Very odd but intriguing book. Written in 1952 but reissued by the estimable Valancourt Press, this book traces the effect of a serial killer on two households. There is some wonderful and humorous writing. However, the book becomes a boring polemic when the author gets on the subject of eugenics and mandatory executions of criminals. For that I removed one star but otherwise have fun and skim the screed.
This is what seems to be the first of many of Edgar Mittelholzer's preaching novels. This is Edgar Mittelholzer's fifth novel, and it is the first entirely set in England. The story takes place in the idyllic village of Middenshot, near the Broadmoor lunatic asylum. However, terror and horror lash the idyllic, village life when a serial killer escapes from the asylum and commits murder every night. As in many of his novels, there is a vast array of characters:
1. Mr. Jarrow, who has been mad for about 17 years since his car accident. 2. Mr. Jarrow's wife, whom Mr. Jarrow believes to be dead and with whom he only speaks at the séances he holds once a week. 3. Mr. Holme, an ex-policeman who grows orchids and who seems to be Edgar Mittelholzer in desguise 4. Grace, Mr. Jarrow's daughter, who dreams of a love life with Mr. Holme and away from her parents. 5. Hyacinth, Mr. Holme's housekeeper, who regards her rump as her shapeliest asset to win Mr.
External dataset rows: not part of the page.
(** What a run of [init_gears] that returns has done: the driver gave the
    indirect mapping at least the 72 bytes of three records, and the
    memory holds the three records followed by words never stored to. *)
Lemma init_gears_inv (dev : device) (use_shader_object : bool) (g : gear_state) :
  init_gears dev use_shader_object = Ok g ->
  exists (bytes : Z) (k : nat) (g0 g1 g2 : gear),
    map_memory_answer dev (indirect_memory g) indirect_size = Some bytes /\
    3 * sizeof_indirect_data <= bytes /\
    gears g = [g0; g1; g2] /\
    (forall (index : Z) (gear_i : gear), In gear_i [g0; g1; g2] ->
       draw (record_of index gear_i) =
         {| vertexCount := vertex_count gear_i; instanceCount := 1;
            firstVertex := first_vertex gear_i; firstInstance := 0 |}) /\
    execution_set g =
      (if use_shader_object
       then [VertexShader 0; FragmentShader; VertexShader 1; VertexShader 2]
       else [Pipeline 0; Pipeline 1; Pipeline 2]) /\
    indirect_map g =
      words_of_record (record_of (index_of_record use_shader_object 0) g0) ++
      words_of_record (record_of (index_of_record use_shader_object 1) g1) ++
      words_of_record (record_of (index_of_record use_shader_object 2) g2) ++
      replicate k None.
Proof.
  unfold init_gears. intros H.
  bind_inv H as ubo_buffer Hubo. bind_inv H as vertex_buffer Hvertex.
  bind_inv H as ubo_mem Hubo_mem. bind_inv H as vertex_mem Hvertex_mem.
  bind_inv H as indirect_buffer Hind. bind_inv H as indirect_mem Hind_mem.
  bind_inv H as records Hrecords.
  destruct (map_memory_answer dev vertex_mem _) as [vertex_bytes|];
    [|discriminate H].
  destruct (vertex_bytes <? _); [discriminate H|].
  injection H as <-. cbn [gears indirect_map indirect_memory execution_set].
  unfold map_memory in Hrecords.
  destruct (map_memory_answer dev indirect_mem indirect_size) as [bytes|];
    [|discriminate Hrecords].
  change (length _) with 3%nat in Hrecords.
  destruct (Nat.ltb_spec (Z.to_nat (bytes / 4)) 18) as [Hshort|Hroom].
  { rewrite write_indirect_records_short in Hrecords by exact Hshort.
    discriminate Hrecords. }
  replace (Z.to_nat (bytes / 4))
    with (18 + (Z.to_nat (bytes / 4) - 18))%nat in Hrecords by lia.
  rewrite write_indirect_records_room in Hrecords. injection Hrecords as <-.
  exists bytes, (Z.to_nat (bytes / 4) - 18)%nat. do 3 eexists.
  split; [reflexivity|].
  split.
  { change (3 * sizeof_indirect_data) with 72.
    pose proof (Z.mul_div_le bytes 4 ltac:(lia)). lia. }
  split; [reflexivity|].
  split; [|split; [destruct use_shader_object; reflexivity|reflexivity]].
  intros index gear_i [<-|[<-|[<-|[]]]]; reflexivity.
Qed.

(** C2: the indirect buffer is created, allocated and mapped with
    [indirect_size] = 60 bytes, fewer than the 72 bytes of three
    [indirect_data] records.  On a driver that creates the buffers, finds
    memory for them and maps the bytes asked for and no more, the loop
    stores the draw parameters of record 2 past the mapping and
    [init_gears] is undefined, in both modes.  A run that returns had a
    mapping of 72 bytes or more from the driver, and left exactly three
    records there: record [i] for gear [i], its execution-set index entry
    [i] of 0, 2, 3 with shader objects and of 0, 1, 2 with pipelines,
    drawing [vertex_count] vertices from [first_vertex], one instance,
    first instance 0. *)
Theorem init_gears_indirect_records_past_mapping (dev : device)
    (use_shader_object : bool) :
  indirect_size < 3 * sizeof_indirect_data /\
  ((forall size usage : Z, exists buffer memory : Z,
      create_buffer dev size usage = Ok buffer /\
      allocate_buffer_mem dev buffer = Ok memory) ->
   (forall memory : Z,
      map_memory_answer dev memory indirect_size = Some indirect_size) ->
   init_gears dev use_shader_object = Stop Undefined) /\
  (forall g : gear_state,
     init_gears dev use_shader_object = Ok g ->
     (exists bytes : Z,
        map_memory_answer dev (indirect_memory g) indirect_size = Some bytes /\
        3 * sizeof_indirect_data <= bytes) /\
     length (gears g) = 3%nat /\
     (forall i : nat, (3 <= i)%nat -> indirect_record (indirect_map g) i = None) /\
     forall (i : nat) (gear_i : gear),
       gears g !! i = Some gear_i ->
       exists (r : indirect_data) (index : Z),
         indirect_record (indirect_map g) i = Some r /\
         (if use_shader_object then [0; 2; 3] else [0; 1; 2]) !! i = Some index /\
         ies_0 r = index /\
         draw r = {| vertexCount := vertex_count gear_i;
                     instanceCount := 1;
                     firstVertex := first_vertex gear_i;
                     firstInstance := 0 |}).
Proof.
  split; [reflexivity|]. split.
  - intros Hbuffers Hexact. unfold init_gears. cbv zeta.
    repeat match goal with
    | |- context [create_buffer dev ?size ?usage] =>
        let buffer := fresh "buffer" in
        let memory := fresh "memory" in
        let Hb := fresh "Hb" in
        let Hm := fresh "Hm" in
        destruct (Hbuffers size usage) as (buffer & memory & Hb & Hm);
        rewrite Hb; cbn [bind]; try rewrite Hm; cbn [bind]
    | |- context [allocate_buffer_mem dev ?buffer] =>
        match goal with
        | Hm : allocate_buffer_mem dev buffer = Ok _ |- _ =>
            rewrite Hm; cbn [bind]
        end
    end.
    unfold map_memory. rewrite Hexact.
    change (length _) with 3%nat.
    rewrite write_indirect_records_short by (vm_compute; lia).
    reflexivity.
  - intros g Hg.
    apply init_gears_inv in Hg
      as (bytes & k & g0 & g1 & g2 & Hmap & Hbytes & -> & Hdraw & _ & ->).
    split; [exists bytes; split; assumption|].
    split; [reflexivity|].
    split; [intros i Hi; rewrite !app_assoc; apply indirect_record_fresh;
            [reflexivity|exact Hi]|].
    intros i gear_i Hi.
    destruct use_shader_object;
      destruct i as [|[|[|i]]]; cbn in Hi; try discriminate Hi;
      injection Hi as <-;
      eexists; eexists;
      (split; [reflexivity|]);
      (split; [reflexivity|]);
      (split; [reflexivity|]);
      apply Hdraw; cbn; auto.
Qed.

Lemma check_sample_count_support_false (dev : device) (samples : Z) :
  Z.land samples (framebufferColorSampleCounts dev) = 0 \/
  Z.land samples (framebufferDepthSampleCounts dev) = 0 ->
  check_sample_count_support dev samples = false.
Proof.
  unfold check_sample_count_support. intros [H|H]; rewrite H; cbn.
  - reflexivity.
  - apply andb_false_r.
Qed.

(** C4: when the sample count taken from the command line misses in the
    colour or in the depth sample-count mask of the device, [main] stops
    before it has called [configure_swapchain] or [create_swapchain], and
    it stops in [error("Sample count not supported")] unless [init_vk] has
    stopped it earlier. *)
Theorem main_rejects_unsupported_sample_count (c : libc) (dev : device)
    (argv : list string) (o : options) :
  parse_args c argv default_options = Parsed o ->
  Z.land (sample_count o) (framebufferColorSampleCounts dev) = 0 \/
  Z.land (sample_count o) (framebufferDepthSampleCounts dev) = 0 ->
  (exists why, snd (main (F:=F) c dev argv) = Stop why) /\
  (init_vk_failure dev = None ->
   snd (main (F:=F) c dev argv) = error "Sample count not supported") /\
  ~ In ConfigureSwapchain (fst (main (F:=F) c dev argv)) /\
  ~ In CreateSwapchain (fst (main (F:=F) c dev argv)).
Proof.
  intros Hparse Hmask.
  apply check_sample_count_support_false in Hmask.
  unfold main. rewrite Hparse.
  destruct (init_vk_failure dev) as [why|].
  - cbn [fst snd]. split; [exists why; reflexivity|].
    split; [discriminate|].
    split; cbn; intros H; repeat (destruct H as [H|H]; [discriminate H|]);
      exact H.
  - rewrite Hmask. cbn [negb fst snd].
    split; [eexists; reflexivity|].
    split; [reflexivity|].
    split; cbn; intros H; repeat (destruct H as [H|H]; [discriminate H|]);
      exact H.
Qed.

(** [main] calls [create_swapchain] only after [configure_swapchain] has
    returned. *)
Lemma main_stops_before_create_swapchain (c : libc) (dev : device)
    (argv : list string) :
  (forall o, exists why, configure_swapchain dev o = Stop why) ->
  ~ In CreateSwapchain (fst (main (F:=F) c dev argv)).
Proof.
  intros Hstops. unfold main.
  destruct (parse_args c argv default_options) as [o| |why];
    [|intros []|intros []].
  destruct (init_vk_failure dev);
    [cbn; intros H; repeat (destruct H as [H|H]; [discriminate H|]); exact H|].
  destruct (negb (check_sample_count_support dev (sample_count o)));
    [cbn; intros H; repeat (destruct H as [H|H]; [discriminate H|]); exact H|].
  destruct (Hstops o) as (why & ->).
  destruct (negb (create_surface_ok dev)), (printInfo o); cbn;
    intros H; repeat (destruct H as [H|H]; [discriminate H|]); exact H.
Qed.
Holme's love. 6. North and Southerby, the detectives who address Edgar Mittelholzer's ever present ideas about crime and punishment.
As in many other of his novels, the weather plays an important role setting the mood not only for the place but also for the characters and the reader. In addition, as in many of his books, the battle between strength and weakness is one of his preaching arguments:
"Most people avoid the dreadful. Think only of what's pleasant. But the dreadful is always there, always simmering behind our backs, or beyond our blinkers, always waiting to surge into view... it's strength or weakness that counts in this life of ours. If you act with strength, you win out and you achieve worthwhile states of being. If you act with weakness, you lose and you suffer chaos and defeat."
My favorite parts of the novel have to do with Mr. Jarrow. His comical displays of madness and the amusing séances he holds to talk to his wife are some of the highlights of the novel. However, I am giving this book four instead of five stars because of Mittelholzer's blunt and tiresome preaching concerning his ideas about crime and punishment. These are present in other of his novels, such as "A Tinkling in the Twilight" and "The Piling of Clouds". These ideas can be summed up as: if human vermin (the serial killer in this novel) is exterminated from the very beginning, it will not cause any more trouble in the future (escaping and continue murdering) because there is no such as thing as "rehabilitating bad seeds". You are what you were born and your upbringing has nothing to do with your becoming a good or a bad person as you grow up: you are born either good or a bad, period.
Had Edgar Mittelholzer been more subtle about this topic, this would have been a five star book. Despite the preaching, I still deem it a great novel. It is out of print, but it deserves to be reissued.